-- DATA TO USE follows --

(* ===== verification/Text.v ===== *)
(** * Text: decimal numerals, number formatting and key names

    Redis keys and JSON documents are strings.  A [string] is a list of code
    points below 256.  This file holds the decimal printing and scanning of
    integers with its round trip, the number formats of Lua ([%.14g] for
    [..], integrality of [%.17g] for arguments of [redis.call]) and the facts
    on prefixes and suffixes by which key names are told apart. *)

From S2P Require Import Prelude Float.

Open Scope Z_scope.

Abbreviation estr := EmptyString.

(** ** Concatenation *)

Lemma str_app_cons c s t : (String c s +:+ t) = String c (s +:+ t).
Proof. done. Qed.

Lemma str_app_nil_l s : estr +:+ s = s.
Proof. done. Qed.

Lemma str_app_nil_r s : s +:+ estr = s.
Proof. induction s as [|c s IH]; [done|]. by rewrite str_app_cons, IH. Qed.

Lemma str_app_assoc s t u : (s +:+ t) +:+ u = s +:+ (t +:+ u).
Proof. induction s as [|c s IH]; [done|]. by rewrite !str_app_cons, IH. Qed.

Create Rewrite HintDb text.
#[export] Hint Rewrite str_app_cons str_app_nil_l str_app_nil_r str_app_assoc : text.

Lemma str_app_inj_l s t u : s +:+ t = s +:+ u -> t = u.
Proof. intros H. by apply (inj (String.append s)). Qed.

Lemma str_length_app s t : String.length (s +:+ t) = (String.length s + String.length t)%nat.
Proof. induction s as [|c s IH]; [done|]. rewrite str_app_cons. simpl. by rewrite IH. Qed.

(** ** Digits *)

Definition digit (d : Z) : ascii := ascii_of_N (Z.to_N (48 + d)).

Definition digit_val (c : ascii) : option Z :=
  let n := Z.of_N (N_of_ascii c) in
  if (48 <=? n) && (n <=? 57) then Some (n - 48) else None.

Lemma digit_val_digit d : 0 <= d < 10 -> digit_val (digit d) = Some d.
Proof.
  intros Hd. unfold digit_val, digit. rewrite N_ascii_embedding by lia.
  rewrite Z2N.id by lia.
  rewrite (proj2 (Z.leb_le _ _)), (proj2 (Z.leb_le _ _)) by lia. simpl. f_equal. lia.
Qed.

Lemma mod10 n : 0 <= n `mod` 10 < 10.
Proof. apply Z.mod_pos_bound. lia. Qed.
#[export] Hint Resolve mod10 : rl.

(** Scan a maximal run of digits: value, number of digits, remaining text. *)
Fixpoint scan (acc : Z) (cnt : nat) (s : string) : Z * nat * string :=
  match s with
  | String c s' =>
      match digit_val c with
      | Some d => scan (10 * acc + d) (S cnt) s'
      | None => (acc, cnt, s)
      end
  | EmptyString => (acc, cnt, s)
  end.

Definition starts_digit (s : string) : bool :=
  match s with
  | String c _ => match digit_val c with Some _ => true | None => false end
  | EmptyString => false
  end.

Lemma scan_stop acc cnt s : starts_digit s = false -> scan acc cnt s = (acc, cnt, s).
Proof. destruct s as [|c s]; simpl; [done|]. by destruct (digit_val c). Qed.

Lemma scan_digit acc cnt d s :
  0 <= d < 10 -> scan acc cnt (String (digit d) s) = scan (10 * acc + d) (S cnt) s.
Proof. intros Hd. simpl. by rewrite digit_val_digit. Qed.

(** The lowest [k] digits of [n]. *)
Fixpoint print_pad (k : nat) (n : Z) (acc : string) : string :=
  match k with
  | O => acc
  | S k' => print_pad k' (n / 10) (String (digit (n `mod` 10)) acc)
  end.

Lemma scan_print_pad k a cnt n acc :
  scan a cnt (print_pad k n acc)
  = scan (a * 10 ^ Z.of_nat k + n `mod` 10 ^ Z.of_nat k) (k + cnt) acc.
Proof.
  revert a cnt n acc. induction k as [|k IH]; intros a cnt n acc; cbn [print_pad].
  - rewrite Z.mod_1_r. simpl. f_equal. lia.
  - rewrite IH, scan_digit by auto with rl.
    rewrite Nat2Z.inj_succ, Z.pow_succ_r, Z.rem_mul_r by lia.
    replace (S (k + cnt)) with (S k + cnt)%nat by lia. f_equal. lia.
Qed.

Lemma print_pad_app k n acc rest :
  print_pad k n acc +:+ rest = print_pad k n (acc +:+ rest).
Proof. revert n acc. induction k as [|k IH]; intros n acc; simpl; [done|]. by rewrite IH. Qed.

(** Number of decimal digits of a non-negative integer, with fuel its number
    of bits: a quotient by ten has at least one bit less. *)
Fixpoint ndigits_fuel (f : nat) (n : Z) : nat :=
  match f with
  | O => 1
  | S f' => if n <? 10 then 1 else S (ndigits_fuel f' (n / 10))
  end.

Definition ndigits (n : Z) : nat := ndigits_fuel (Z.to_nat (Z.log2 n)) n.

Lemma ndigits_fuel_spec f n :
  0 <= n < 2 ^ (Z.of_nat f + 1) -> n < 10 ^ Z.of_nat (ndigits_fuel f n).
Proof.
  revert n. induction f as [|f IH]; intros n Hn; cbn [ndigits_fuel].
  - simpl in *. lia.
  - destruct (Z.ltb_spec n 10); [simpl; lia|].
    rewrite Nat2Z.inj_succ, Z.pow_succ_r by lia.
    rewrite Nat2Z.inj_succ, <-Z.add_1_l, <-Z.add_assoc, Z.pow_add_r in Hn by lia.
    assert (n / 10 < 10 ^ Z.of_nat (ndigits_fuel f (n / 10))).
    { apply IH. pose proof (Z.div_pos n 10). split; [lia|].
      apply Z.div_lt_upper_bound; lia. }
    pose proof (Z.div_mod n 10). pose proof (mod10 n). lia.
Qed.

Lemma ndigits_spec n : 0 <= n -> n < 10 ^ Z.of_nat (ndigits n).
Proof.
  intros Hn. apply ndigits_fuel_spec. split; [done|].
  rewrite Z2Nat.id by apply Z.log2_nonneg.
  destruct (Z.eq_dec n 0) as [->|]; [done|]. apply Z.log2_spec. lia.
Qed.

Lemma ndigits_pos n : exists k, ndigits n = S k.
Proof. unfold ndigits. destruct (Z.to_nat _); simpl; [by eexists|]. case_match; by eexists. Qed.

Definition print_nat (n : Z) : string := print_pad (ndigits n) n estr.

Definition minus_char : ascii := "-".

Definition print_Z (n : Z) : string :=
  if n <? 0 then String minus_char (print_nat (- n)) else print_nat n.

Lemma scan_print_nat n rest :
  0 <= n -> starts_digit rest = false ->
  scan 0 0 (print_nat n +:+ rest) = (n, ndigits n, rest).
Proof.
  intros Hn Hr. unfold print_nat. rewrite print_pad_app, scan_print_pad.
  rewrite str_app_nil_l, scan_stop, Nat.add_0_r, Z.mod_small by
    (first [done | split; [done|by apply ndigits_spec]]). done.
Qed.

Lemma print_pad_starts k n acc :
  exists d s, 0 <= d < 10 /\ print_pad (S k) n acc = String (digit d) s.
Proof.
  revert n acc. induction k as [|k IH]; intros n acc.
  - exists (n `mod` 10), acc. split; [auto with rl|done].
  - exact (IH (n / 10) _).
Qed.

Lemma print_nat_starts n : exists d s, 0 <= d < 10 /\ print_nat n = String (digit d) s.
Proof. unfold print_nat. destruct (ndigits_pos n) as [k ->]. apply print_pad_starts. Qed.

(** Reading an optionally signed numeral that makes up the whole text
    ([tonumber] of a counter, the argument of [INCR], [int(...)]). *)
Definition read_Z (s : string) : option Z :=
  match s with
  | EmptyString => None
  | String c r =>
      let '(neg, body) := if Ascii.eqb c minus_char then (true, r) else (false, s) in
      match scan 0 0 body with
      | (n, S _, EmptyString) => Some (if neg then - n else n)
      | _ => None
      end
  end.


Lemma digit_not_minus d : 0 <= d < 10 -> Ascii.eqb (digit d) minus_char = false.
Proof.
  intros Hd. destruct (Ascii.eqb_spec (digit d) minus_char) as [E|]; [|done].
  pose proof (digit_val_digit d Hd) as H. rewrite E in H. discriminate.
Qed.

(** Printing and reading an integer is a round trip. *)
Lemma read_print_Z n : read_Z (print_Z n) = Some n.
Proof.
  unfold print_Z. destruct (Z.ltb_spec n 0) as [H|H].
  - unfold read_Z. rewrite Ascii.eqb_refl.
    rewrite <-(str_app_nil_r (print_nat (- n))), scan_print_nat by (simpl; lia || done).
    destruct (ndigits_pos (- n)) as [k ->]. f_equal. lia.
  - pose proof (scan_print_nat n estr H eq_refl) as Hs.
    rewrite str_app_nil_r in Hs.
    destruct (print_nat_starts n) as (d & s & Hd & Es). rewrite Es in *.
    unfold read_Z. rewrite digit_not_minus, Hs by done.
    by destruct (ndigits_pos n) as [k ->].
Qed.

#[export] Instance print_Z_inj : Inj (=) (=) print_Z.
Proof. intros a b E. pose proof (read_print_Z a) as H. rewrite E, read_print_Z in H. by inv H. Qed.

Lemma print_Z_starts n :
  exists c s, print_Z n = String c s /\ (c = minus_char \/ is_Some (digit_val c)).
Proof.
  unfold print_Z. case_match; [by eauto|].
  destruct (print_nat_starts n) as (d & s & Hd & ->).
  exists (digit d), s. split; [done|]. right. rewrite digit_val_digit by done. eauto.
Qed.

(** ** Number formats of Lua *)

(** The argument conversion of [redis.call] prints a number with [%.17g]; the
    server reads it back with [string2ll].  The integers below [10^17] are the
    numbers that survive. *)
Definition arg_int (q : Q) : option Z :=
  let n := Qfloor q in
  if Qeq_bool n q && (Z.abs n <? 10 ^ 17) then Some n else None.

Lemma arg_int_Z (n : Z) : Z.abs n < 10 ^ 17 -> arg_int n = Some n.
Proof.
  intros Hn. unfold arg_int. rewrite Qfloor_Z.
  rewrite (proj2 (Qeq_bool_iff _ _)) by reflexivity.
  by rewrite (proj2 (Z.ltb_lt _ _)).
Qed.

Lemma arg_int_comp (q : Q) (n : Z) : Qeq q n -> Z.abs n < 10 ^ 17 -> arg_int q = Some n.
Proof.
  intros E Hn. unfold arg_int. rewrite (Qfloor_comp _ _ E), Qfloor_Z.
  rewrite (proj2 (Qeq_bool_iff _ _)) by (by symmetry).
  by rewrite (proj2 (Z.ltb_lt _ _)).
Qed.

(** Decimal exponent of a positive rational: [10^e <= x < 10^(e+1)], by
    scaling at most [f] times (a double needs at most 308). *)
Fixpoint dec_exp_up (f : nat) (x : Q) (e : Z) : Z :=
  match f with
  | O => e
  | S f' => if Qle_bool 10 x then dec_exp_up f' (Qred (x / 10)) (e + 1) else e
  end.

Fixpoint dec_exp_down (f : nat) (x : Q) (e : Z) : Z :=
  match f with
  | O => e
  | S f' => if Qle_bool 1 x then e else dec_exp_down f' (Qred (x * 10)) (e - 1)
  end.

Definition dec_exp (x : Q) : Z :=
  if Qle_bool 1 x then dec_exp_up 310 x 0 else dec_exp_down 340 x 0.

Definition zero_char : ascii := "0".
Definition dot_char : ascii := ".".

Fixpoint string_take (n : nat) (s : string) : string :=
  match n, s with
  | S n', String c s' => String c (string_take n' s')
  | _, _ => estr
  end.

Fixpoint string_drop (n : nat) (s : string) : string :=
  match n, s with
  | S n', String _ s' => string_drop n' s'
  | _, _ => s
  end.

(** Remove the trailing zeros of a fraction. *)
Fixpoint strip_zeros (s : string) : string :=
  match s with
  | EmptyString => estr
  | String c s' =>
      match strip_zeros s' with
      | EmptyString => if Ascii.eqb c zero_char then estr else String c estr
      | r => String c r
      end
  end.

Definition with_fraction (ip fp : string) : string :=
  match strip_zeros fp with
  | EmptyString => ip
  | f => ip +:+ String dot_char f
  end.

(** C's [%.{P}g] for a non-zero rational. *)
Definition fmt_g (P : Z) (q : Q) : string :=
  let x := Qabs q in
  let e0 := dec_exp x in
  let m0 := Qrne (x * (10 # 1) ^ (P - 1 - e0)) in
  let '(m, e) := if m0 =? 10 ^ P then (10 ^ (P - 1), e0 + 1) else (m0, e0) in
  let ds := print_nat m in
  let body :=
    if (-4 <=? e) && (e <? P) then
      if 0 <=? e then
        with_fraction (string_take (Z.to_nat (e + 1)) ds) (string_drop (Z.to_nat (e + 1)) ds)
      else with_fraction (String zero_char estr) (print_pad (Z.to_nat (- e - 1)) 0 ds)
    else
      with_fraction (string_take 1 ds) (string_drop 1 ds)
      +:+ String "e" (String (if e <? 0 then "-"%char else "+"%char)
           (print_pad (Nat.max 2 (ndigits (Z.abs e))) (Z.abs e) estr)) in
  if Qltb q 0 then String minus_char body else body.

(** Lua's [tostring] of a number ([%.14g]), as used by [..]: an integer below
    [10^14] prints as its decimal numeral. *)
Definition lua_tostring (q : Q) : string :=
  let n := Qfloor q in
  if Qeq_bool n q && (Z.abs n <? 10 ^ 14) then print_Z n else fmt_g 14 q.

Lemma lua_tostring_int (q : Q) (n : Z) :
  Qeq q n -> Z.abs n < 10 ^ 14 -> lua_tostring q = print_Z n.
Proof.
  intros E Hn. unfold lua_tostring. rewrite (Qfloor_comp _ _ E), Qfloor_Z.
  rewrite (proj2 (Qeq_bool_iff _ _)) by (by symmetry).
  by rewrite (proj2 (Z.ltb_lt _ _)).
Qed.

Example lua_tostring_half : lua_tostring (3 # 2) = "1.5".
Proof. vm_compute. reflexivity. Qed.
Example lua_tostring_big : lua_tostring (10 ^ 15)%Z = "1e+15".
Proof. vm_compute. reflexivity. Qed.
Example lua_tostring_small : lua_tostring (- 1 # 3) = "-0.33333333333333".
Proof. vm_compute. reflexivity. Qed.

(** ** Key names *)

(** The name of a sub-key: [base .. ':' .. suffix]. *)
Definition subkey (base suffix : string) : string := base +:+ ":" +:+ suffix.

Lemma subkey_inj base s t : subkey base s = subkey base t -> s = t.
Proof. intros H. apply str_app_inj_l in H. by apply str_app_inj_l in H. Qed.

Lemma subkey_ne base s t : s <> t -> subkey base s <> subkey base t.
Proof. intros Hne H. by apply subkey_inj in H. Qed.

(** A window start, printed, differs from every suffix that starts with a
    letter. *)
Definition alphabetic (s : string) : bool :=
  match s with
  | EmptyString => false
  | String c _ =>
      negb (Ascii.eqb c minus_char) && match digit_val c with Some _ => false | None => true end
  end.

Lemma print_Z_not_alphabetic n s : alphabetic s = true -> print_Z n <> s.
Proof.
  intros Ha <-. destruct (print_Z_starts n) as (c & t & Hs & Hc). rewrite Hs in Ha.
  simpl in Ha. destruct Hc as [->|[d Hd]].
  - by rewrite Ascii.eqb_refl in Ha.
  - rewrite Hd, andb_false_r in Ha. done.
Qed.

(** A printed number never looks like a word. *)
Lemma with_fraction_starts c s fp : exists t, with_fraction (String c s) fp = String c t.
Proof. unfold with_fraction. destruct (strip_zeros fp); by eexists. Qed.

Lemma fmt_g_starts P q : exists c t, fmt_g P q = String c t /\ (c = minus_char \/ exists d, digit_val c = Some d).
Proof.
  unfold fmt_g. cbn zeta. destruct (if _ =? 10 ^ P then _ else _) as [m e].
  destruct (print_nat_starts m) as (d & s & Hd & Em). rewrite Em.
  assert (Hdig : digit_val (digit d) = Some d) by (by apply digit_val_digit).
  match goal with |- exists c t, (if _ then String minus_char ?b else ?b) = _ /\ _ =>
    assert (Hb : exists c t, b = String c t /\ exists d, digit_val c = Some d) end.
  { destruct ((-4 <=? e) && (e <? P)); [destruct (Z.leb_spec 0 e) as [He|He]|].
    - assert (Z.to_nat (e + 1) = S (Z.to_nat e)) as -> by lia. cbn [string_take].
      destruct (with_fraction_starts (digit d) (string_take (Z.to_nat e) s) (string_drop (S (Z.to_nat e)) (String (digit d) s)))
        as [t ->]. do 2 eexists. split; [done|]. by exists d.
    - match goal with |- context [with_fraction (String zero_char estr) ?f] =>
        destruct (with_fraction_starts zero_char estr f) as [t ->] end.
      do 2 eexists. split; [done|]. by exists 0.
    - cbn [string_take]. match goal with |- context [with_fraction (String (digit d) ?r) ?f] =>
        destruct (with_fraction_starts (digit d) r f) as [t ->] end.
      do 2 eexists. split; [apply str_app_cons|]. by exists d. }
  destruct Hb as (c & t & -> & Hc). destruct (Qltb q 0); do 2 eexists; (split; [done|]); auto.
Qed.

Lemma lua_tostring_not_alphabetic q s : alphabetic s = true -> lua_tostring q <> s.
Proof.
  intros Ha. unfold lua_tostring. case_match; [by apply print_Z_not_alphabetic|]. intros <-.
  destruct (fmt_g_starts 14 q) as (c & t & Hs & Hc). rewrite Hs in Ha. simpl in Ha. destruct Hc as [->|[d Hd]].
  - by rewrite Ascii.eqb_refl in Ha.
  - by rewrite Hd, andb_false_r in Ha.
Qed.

-- DATA TO USE concluded --

Retype exactly the lines of the data above that fall between the line with "Proof. induction s as [|c s IH]; [done|]. rewrite" and the line with "if (48 <=? n)", inclusive, and add nothing.

* **EXERCISE RESULT**
Proof. induction s as [|c s IH]; [done|]. rewrite str_app_cons. simpl. by rewrite IH. Qed.

(** ** Digits *)

Definition digit (d : Z) : ascii := ascii_of_N (Z.to_N (48 + d)).

Definition digit_val (c : ascii) : option Z :=
  let n := Z.of_N (N_of_ascii c) in
  if (48 <=? n) && (n <=? 57) then Some (n - 48) else None.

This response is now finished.